OK, so I don't have a metal working shop in my garage so I had worked it out with a friend to cut some expanded metal for me to use as a charcoal basket. I went to the local Home Depot and they were out of the smaller size I was looking for. As I was wandering around filling the rest of my shopping list, I came across the gutter grates used to cover the drain end of gutters. It was a small piece of bendable metal grate that was almost perfectly sized for my basket. As a bonus, it has two clips on the bottom designed to attach to the gutter as a hinge, but works perfectly to secure the metal to the factory charcoal basket. I had to cut nothing, but I will trim it later so I can have a little access through the door. Total cost...$1.96.

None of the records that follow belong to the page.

Definition checkoutSchema_parse (d : CheckoutForm) : Act CheckoutInput :=
  match cf_shippingMethod d with
  | Some method =>
      if forallb checkoutItem_ok (cf_items d)
         && bool_decide (1 ≤ length (cf_items d))%nat
         && shippingAddressSchema_ok (cf_shippingAddress d)
         && from_option shippingAddressSchema_ok false (cf_billingAddress d)
         && cu_emailOk (cf_customerInfo d)
         && nonempty (cu_firstName (cf_customerInfo d))
         && nonempty (cu_lastName (cf_customerInfo d))
         && nonempty method
      then mret {| cd_items := cf_items d;
                   cd_shippingAddress := cf_shippingAddress d;
                   cd_billingAddress := cf_billingAddress d;
                   cd_customerInfo := cf_customerInfo d;
                   cd_shippingMethod := method;
                   cd_notes := Js.str_or_undefined (cf_notes d) |}
      else throw ZodError
  | None => throw ZodError
  end.

Definition shippingRates (method : string) : option float :=
  if String.eqb method "standard" then Some 5.99%float
  else if String.eqb method "express" then Some 12.99%float
  else if String.eqb method "overnight" then Some 24.99%float
  else if String.eqb method "free" then Some 0%float
  else None.

(** The declared result is a number; for a method named like a member of
    [Object.prototype] what comes back is that member. *)
Definition calculateShippingCost (method : string) (address : Address) (orderValue : float)
  : Js.Value :=
  (* Free shipping for orders over $75 *)
  if Js.ge orderValue 75%float then Js.Number 0%float
  else Js.or (Js.lookup shippingRates method) (Js.Number 5.99%float).

Definition taxRates (st : string) : option float :=
  if String.eqb st "CA" then Some 0.08%float
  else if String.eqb st "NY" then Some 0.08%float
  else if String.eqb st "TX" then Some 0.065%float
  else if String.eqb st "FL" then Some 0.06%float
  else None.

Definition calculateTax (subtotal : float) (st : string) : float :=
  let taxRate := Js.or (Js.lookup taxRates st) (Js.Number 0%float) in
  (subtotal * Js.to_number taxRate)%float.

(** The loop "Check inventory for all items": the message of the first
    [return] it takes, if any. *)
Fixpoint check_inventory (items : list CheckoutItem) : Act (option string) :=
  match items with
  | [] => mret None
  | item :: rest =>
      product ← gets (λ w, products w !! ck_productId item);
      match product with
      | None => mret (Some "One or more products are unavailable")
      | Some product =>
          if negb (p_isActive product) then
            mret (Some "One or more products are unavailable")
          else if p_inventory product <? ck_quantity item then
            mret (Some "Insufficient inventory for one or more items")
          else check_inventory rest
      end
  end.

(** The order line created from a line of the form. *)
Definition order_line (item : CheckoutItem) : OrderItem :=
  {| oi_productId := ck_productId item;
     oi_quantity := ck_quantity item;
     oi_price := ck_price item |}.

Definition new_order (id : string) (user : option User) (v : CheckoutInput)
  (subtotal shippingCost tax total : float) (now : Z) : Order :=
  {| o_id := id;
     o_userId := u_id <$> user;
     o_status := PENDING;
     o_subtotal := subtotal; o_shippingCost := shippingCost; o_tax := tax; o_total := total;
     o_customerEmail := cu_email (cd_customerInfo v);
     o_customerName :=
       cu_firstName (cd_customerInfo v) +:+ " " +:+ cu_lastName (cd_customerInfo v);
     o_customerPhone := cu_phone (cd_customerInfo v);
     o_shippingAddress := cd_shippingAddress v;
     o_billingAddress := default (cd_shippingAddress v) (cd_billingAddress v);
     o_shippingMethod := cd_shippingMethod v;
     o_notes := cd_notes v;
     o_items := order_line <$> cd_items v;
     o_stripeSessionId := None; o_stripePaymentIntentId := None;
     o_trackingNumber := None; o_paidAt := None; o_cancelledAt := None;
     o_updatedAt := now |}.

(** [prisma.order.create({ data })]; the new row gets an id no order has. *)
Definition order_create (mk : string → Order) : Act Order := λ w,
  let id := fresh (dom (orders w)) in
  (inr (mk id), with_orders (insert id (mk id)) w).

(** The value given for a Float column: the client rejects [data] in which
    it is not a number.  ([NaN] is a number to this check; what the database
    does with one depends on the schema, which is not among the sources.) *)
Definition float_field (v : Js.Value) : Act float :=
  match v with
  | Js.Number x => mret x
  | _ => throw PrismaValidationError
  end.

(** lib/stripe.ts [createCheckoutSession]: the processor opens a session
    under an id of its own and keeps the metadata; the line items sent along
    stay with the processor. *)
Definition createCheckoutSession (req : Request) (orderId : string) : Act StripeSession := λ w,
  if req_stripeUp req then
    let id := fresh (dom (stripeSessions w)) in
    let s := {| ss_id := id; ss_url := "https://checkout.stripe.com/c/pay/" +:+ id;
                ss_orderId := Some orderId; ss_paymentIntent := None |} in
    (inr s, with_stripeSessions (insert id s) w)
  else (inl StripeError, w).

These pictures were incidental to a smoke I just did, but you get the idea.


----------



## jjjonz (Apr 26, 2010)

Thats funny,Friday I was in HD and ran across the same thing.I have done one cook on my Fat Boy and it works great.I had some no. 12 bare copper wire and tied it to my charcoal basket.I also bent the corners down,it makes adding charcoal easier.
I love your door gaskets.What is that?
I don't know if you have been to the Char-broil double chef forum or not,but there are some good mods there.

Good post..JJ


----------



## fishwrestler (Apr 26, 2010)

Those things are making the rounds here . I just picked one up and cut it up to make the grate in my cold smoke generator.


----------



## ecto1 (Jan 20, 2011)

If it is for a gutter i bet it is galvanized.


----------



## beer-b-q (Jan 20, 2011)

And if it is galvanized you don't want to use it.. It will make you sick...


----------



## shoneyboy (Jan 20, 2011)

From what I can see of it and know from dealing with gutters.....It's Galvanized and you don't want that around your food!!! Better safe than sorry !!!


----------



## rbranstner (Jan 20, 2011)

I was going to ask the same thing as these guys. Is it galvanized?????


----------



## pit 4 brains (Jan 20, 2011)

That's gotta smell awfull the first time you light them coals and it get it hot. Unfortunately I doubt if that would survive a hot enough burn out to get it off.

I would suggest you find some carbon steel expanded and make a good basket. You don't need a fab shop in your garage to make a good one, but you need the right materials..


----------



## texbiff (Jan 26, 2015)

I saw the gutter metal this weekend and almost bought it to do the same. Can you use the high temp paint on it to help protect it? Any health issues?


----------